His painting and sculpting career truly began in the mono ha, or “School of Things”, movement in the late 1960s, displaying an abstract minimalism and use of natural materials which had affinities with arte povera in Italy and process art in the English-speaking world. He soon discovered and imposed a highly personal aesthetic language: in space, his sculptures combine bare rock with plates of steel or glass, while in his painting, simple forms with a single colour but different shades are laid on the canvas in long strokes or concentrated on a random point,

seeming to originate in a single creative act. He thus achieves a mesmerising effect conducive to meditation, weaving his spell with art of great intensity, harmony and restraint.
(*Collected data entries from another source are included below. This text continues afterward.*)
(** * Cardinality estimators (PCSA, stochastic averaging, LogLog, HyperLogLog)

    A shallow embedding of [main.cc]: the bit-rank helpers of namespace
    [PCSA], the four sketch classes with their [item] and [count] methods,
    and the properties of these that the specification states.

    Conventions.
    - [uint32_t] and [unsigned] values are integers of [Z] in [0, 2^32),
      every operation that can leave the range is wrapped explicitly.
    - [double] is IEEE 754 binary64 as specified by [SpecFloat]
      ([prec = 53], [emax = 1024]), round to nearest even.
    - A method is a function from the object's fields to an outcome:
      a result with the new fields, or one of the undefined behaviours of
      C++ that the code can run into (modulo or division by zero, an array
      access out of bounds, a floating to integer conversion out of range).
    - [std::hash<string>], [murmurhash3_32] and the inexact results of
      [pow] are not code of this program: they are parameters.
    - [std::unordered_set] is a finite set; [std::mt19937] and the
      distribution of [main] are a parameter, a function from the
      generator's state to the number drawn and the next state. *)

From Stdlib Require Import ZArith Lia List String.
From Stdlib Require Import SpecFloat.
From stdpp Require Import base list.
From Stdlib Require Import Ascii.
From stdpp Require Import gmap strings pretty.

Local Open Scope Z_scope.

(** ** 32-bit unsigned arithmetic *)

Module U32.

Definition modulus : Z := 2 ^ 32.

Definition max_value : Z := modulus - 1.

Definition wrap (z : Z) : Z := z mod modulus.

Definition add (x y : Z) : Z := wrap (x + y).

Definition sub (x y : Z) : Z := wrap (x - y).

Definition mul (x y : Z) : Z := wrap (x * y).

(** [~x] *)
Definition not (x : Z) : Z := wrap (Z.lnot x).

(** [x & y] *)
Definition and (x y : Z) : Z := Z.land x y.

(** [x | y] *)
Definition or (x y : Z) : Z := Z.lor x y.

Definition in_range (x : Z) : Prop := 0 <= x < modulus.

End U32.

(** ** Outcomes *)

Inductive undefined : Type :=
  | ModuloByZero
  | DivisionByZero
  | OutOfBounds
  | ConversionOutOfRange.

Inductive outcome (A : Type) : Type :=
  | Done (a : A)
  | Undefined (u : undefined).

Arguments Done {A} a.
Arguments Undefined {A} u.

#[global] Instance outcome_ret : MRet outcome := λ A a, Done a.

#[global] Instance outcome_bind : MBind outcome :=
  λ A B f m,
    match m with
    | Done a => f a
    | Undefined u => Undefined u
    end.

(** ** Double precision arithmetic *)

Module Double.

Definition prec : Z := 53.

Definition emax : Z := 1024.

Definition double : Type := spec_float.

(** Conversion of an integer to [double] (exact below [2^53]). *)
Definition of_Z (z : Z) : double := binary_normalize prec emax z 0 false.

Definition zero : double := S754_zero false.

Definition one : double := Eval vm_compute in of_Z 1.

Definition two : double := Eval vm_compute in of_Z 2.

Definition add (x y : double) : double := SFadd prec emax x y.

Definition sub (x y : double) : double := SFsub prec emax x y.

Definition mul (x y : double) : double := SFmul prec emax x y.

Definition opp (x : double) : double := SFopp x.

Definition is_zero (x : double) : bool :=
  match x with
  | S754_zero _ => true
  | _ => false
  end.

(** [x / y]; a zero divisor is undefined behaviour in C++. *)
Definition div (x y : double) : outcome double :=
  if is_zero y then Undefined DivisionByZero
  else Done (SFdiv prec emax x y).

(** The integer part of [x], rounded toward zero. *)
Definition trunc (x : double) : option Z :=
  match x with
  | S754_zero _ => Some 0
  | S754_finite s m e =>
      Some (cond_Zopp s (if 0 <=? e then Z.shiftl (Zpos m) e
                         else Z.shiftr (Zpos m) (- e)))
  | _ => None
  end.

Definition size_t_modulus : Z := 2 ^ 64.

(** Conversion of a [double] to [size_t] (64 bits): the value is truncated,
    and the behaviour is undefined when the truncated value is not
    representable. *)
Definition to_size_t (x : double) : outcome Z :=
  match trunc x with
  | Some z =>
      if (0 <=? z) && (z <? size_t_modulus) then Done z
      else Undefined ConversionOutOfRange
  | None => Undefined ConversionOutOfRange
  end.

(** [Some n] when [y] is the integer [n]. *)
Definition integer_value (y : double) : option Z :=
  match y with
  | S754_zero _ => Some 0
  | S754_finite s m e =>
      if 0 <=? e then Some (cond_Zopp s (Z.shiftl (Zpos m) e))
      else if Z.land (Zpos m) (Z.ones (- e)) =? 0
           then Some (cond_Zopp s (Z.shiftr (Zpos m) (- e)))
           else None
  | _ => None
  end.

(** [pow(x, y)] of [<cmath>]. Where [x] is 2 and [y] an integer [n] with
    [2^n] a binary64 number, the result is that number; every other result
    is the C library's, [libm_pow]. *)
Definition pow (libm_pow : double → double → double) (x y : double) : double :=
  match (if SFeqb x two then integer_value y else None) with
  | Some n =>
      if (-1074 <=? n) && (n <=? 1023) then SFldexp prec emax one n
      else libm_pow x y
  | None => libm_pow x y
  end.

End Double.

(** ** Methods: state and undefined behaviour *)

Definition method (S A : Type) : Type := S → outcome (A * S).

#[global] Instance method_ret {S : Type} : MRet (method S) :=
  λ A a σ, Done (a, σ).

#[global] Instance method_bind {S : Type} : MBind (method S) :=
  λ A B f m σ,
    match m σ with
    | Done (a, σ') => f a σ'
    | Undefined u => Undefined u
    end.

(** A computation without access to the fields. *)
Definition pure {S A : Type} (o : outcome A) : method S A :=
  λ σ, match o with Done a => Done (a, σ) | Undefined u => Undefined u end.

(** [for (unsigned k = from; k < from + n; ++k) acc = body k acc] *)
Fixpoint for_loop {S A : Type} (n from : nat) (body : nat → A → method S A)
    (acc : A) : method S A :=
  match n with
  | O => mret acc
  | Datatypes.S n' =>
      acc' ← body from acc; for_loop n' (Datatypes.S from) body acc'
  end.

(** The driver's loop: [item] on each element of a stream, in order. *)
Fixpoint ingest {S : Type} (item : string → method S unit) (items : list string)
    : method S unit :=
  match items with
  | [] => mret tt
  | s :: rest => _ ← item s; ingest item rest
  end.

(** The states of an object: what its constructor leaves, and what [item]
    makes of a state. *)
Inductive reachable {S : Type} (init : S → Prop) (item : string → method S unit)
    : S → Prop :=
  | reachable_new σ : init σ → reachable init item σ
  | reachable_item σ s σ' :
      reachable init item σ → item s σ = Done (tt, σ') →
      reachable init item σ'.

(** Fields of the bucketed classes: the array [sketch_]. *)
Module Sketch.

Abbreviation t := (list Z) (only parsing).

(** [sketch_[k]] as an rvalue *)
Definition load (k : nat) : method t Z :=
  λ σ, match σ !! k with
       | Some v => Done (v, σ)
       | None => Undefined OutOfBounds
       end.

(** [sketch_[k] = v] *)
Definition store (k : nat) (v : Z) : method t unit :=
  λ σ, if decide (k < length σ)%nat then Done (tt, <[k := v]> σ)
       else Undefined OutOfBounds.

(** The constructors' loop [for k < M: sketch_[k] = 0]. *)
Definition clear (M : Z) : method t unit :=
  for_loop (Z.to_nat M) 0 (λ k _, store k 0) tt.

(** What the constructor of a bucketed class leaves, from any content of
    the [M] registers before it. *)
Definition constructed (construct : method t unit) (M : Z) (σ : t) : Prop :=
  ∃ mem : t, length mem = Z.to_nat M ∧ construct mem = Done (tt, σ).

(** The sketch of [M] empty registers. *)
Definition empty (M : Z) : t := replicate (Z.to_nat M) 0.

End Sketch.

(** ** namespace PCSA *)

Module PCSA.

Definition kPhi : Double.double :=
  Eval vm_compute in
    SFdiv Double.prec Double.emax (Double.of_Z 77351) (Double.of_Z 100000).

(** The number of ones among the lowest [bits] bits of [x]. *)
Fixpoint popcount (bits : nat) (x : Z) : Z :=
  match bits with
  | O => 0
  | S bits' => Z.b2z (Z.odd x) + popcount bits' (Z.div2 x)
  end.

(** [p]: [__builtin_popcount] on a 32-bit word. *)
Definition p (x : Z) : Z := popcount 32 x.

(** [R]: [~x & (x+1)] *)
Definition R (x : Z) : Z := U32.and (U32.not x) (U32.add x 1).

(** [r]: [p(R(x) - 1)] *)
Definition r (x : Z) : Z := p (U32.sub (R x) 1).

End PCSA.

(** ** class PCSACardinalityEstimator *)

Module PCSACardinalityEstimator.
Section Class.
Variable hash_ : string → Z.

(** The field [sketch_]. *)
Definition t : Type := Z.

Definition construct : method t unit := λ _, Done (tt, 0).

Definition constructed (σ : t) : Prop := ∃ mem : t, construct mem = Done (tt, σ).

Definition item (s : string) : method t unit :=
  λ sketch_, Done (tt, U32.or sketch_ (PCSA.R (U32.wrap (hash_ s)))).

Definition count : method t Z :=
  λ sketch_,
    pure (q ← Double.div (Double.of_Z (PCSA.R sketch_)) PCSA.kPhi;
          Double.to_size_t q) sketch_.

End Class.
End PCSACardinalityEstimator.

(** The bucket of an item: [murmurhash3_32(...) % M]. *)
Definition bucket (murmurhash3_32 : string → Z) (M : Z) (s : string)
    : outcome nat :=
  if M =? 0 then Undefined ModuloByZero
  else Done (Z.to_nat (U32.wrap (murmurhash3_32 s) mod M)).

(** ** class StochasticAveragingCardinalityEstimator<M> *)

Module StochasticAveragingCardinalityEstimator.
Section Class.
Variable hash_ : string → Z.
Variable murmurhash3_32 : string → Z.
Variable libm_pow : Double.double → Double.double → Double.double.
Variable M : Z.

Definition construct : method Sketch.t unit := Sketch.clear M.

Definition item (s : string) : method Sketch.t unit :=
  k ← pure (bucket murmurhash3_32 M s);
  old ← Sketch.load k;
  Sketch.store k (U32.or old (PCSA.R (U32.wrap (hash_ s)))).

Definition count : method Sketch.t Z :=
  sum ← for_loop (Z.to_nat M) 0
          (λ k sum, x ← Sketch.load k; mret (U32.add sum (PCSA.r x))) 0;
  mean ← pure (Double.div (Double.of_Z sum) (Double.of_Z M));
  pure (q ← Double.div
              (Double.mul (Double.of_Z M) (Double.pow libm_pow Double.two mean))
              PCSA.kPhi;
        Double.to_size_t q).

End Class.
End StochasticAveragingCardinalityEstimator.

(** ** class LogLogCardinalityEstimator<M> *)

Module LogLogCardinalityEstimator.
Section Class.
Variable hash_ : string → Z.
Variable murmurhash3_32 : string → Z.
Variable libm_pow : Double.double → Double.double → Double.double.
Variable M : Z.

Definition construct : method Sketch.t unit := Sketch.clear M.

Definition item (s : string) : method Sketch.t unit :=
  k ← pure (bucket murmurhash3_32 M s);
  let r := PCSA.r (U32.wrap (hash_ s)) in
  old ← Sketch.load k;
  if old <? r then Sketch.store k r else mret tt.

Definition count : method Sketch.t Z :=
  sum ← for_loop (Z.to_nat M) 0
          (λ k sum, x ← Sketch.load k; mret (U32.add sum (PCSA.R x))) 0;
  mean ← pure (Double.div (Double.of_Z sum) (Double.of_Z M));
  pure (Double.to_size_t
          (Double.mul
             (Double.mul (Double.of_Z M)
                (Double.pow libm_pow Double.two (Double.add mean Double.one)))
             PCSA.kPhi)).

End Class.
End LogLogCardinalityEstimator.

(** ** class HyperLogLogCardinalityEstimator<M> *)

Module HyperLogLogCardinalityEstimator.
Section Class.
Variable hash_ : string → Z.
Variable murmurhash3_32 : string → Z.
Variable libm_pow : Double.double → Double.double → Double.double.
Variable M : Z.

Definition construct : method Sketch.t unit := Sketch.clear M.

Definition item (s : string) : method Sketch.t unit :=
  k ← pure (bucket murmurhash3_32 M s);
  let r := PCSA.r (U32.wrap (hash_ s)) in
  old ← Sketch.load k;
  if old <? r then Sketch.store k r else mret tt.

Definition count : method Sketch.t Z :=
  sum ← for_loop (Z.to_nat M) 0
          (λ k sum, x ← Sketch.load k;
             mret (Double.add sum
                     (Double.pow libm_pow Double.two
                        (Double.sub (Double.opp Double.one) (Double.of_Z x)))))
          Double.zero;
  pure (q ← Double.div (Double.mul (Double.of_Z (U32.mul M M)) PCSA.kPhi) sum;
        Double.to_size_t q).

End Class.
End HyperLogLogCardinalityEstimator.

Module PE := PCSACardinalityEstimator.
Module SA := StochasticAveragingCardinalityEstimator.
Module LL := LogLogCardinalityEstimator.
Module HLL := HyperLogLogCardinalityEstimator.

(** ** Auxiliary definitions of the specification *)

(** The number of trailing ones of [x] among its lowest [bits] bits, which
    is the index of its least-significant cleared bit when there is one. *)
Fixpoint trailing_ones (bits : nat) (x : Z) : Z :=
  match bits with
  | O => 0
  | S bits' => if Z.odd x then 1 + trailing_ones bits' (Z.div2 x) else 0
  end.

(** The index of the register an item is routed to, for [M] other than 0. *)
Definition bucket_index (murmurhash3_32 : string → Z) (M : Z) (s : string) : nat :=
  Z.to_nat (U32.wrap (murmurhash3_32 s) mod M).

(** The new content of a bitmap register: [old | v]. *)
Definition or_update (v old : Z) : Z := U32.or old v.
The now world-famous artist has won many prestigious awards, including the UNESCO Prize at the Shanghai Biennale in 2000 and Japan’s Praemium Imperiale in 2001, and has exhibited at the Venice Biennale, the Jeu de Paume museum in Paris and the Guggenheim and MoMA in New York. A museum devoted to him, designed by Tadao Ando, was inaugurated at Naoshima, Japan, in 2010, and a dozen of his works were displayed in the park of Versailles Palace in 2014.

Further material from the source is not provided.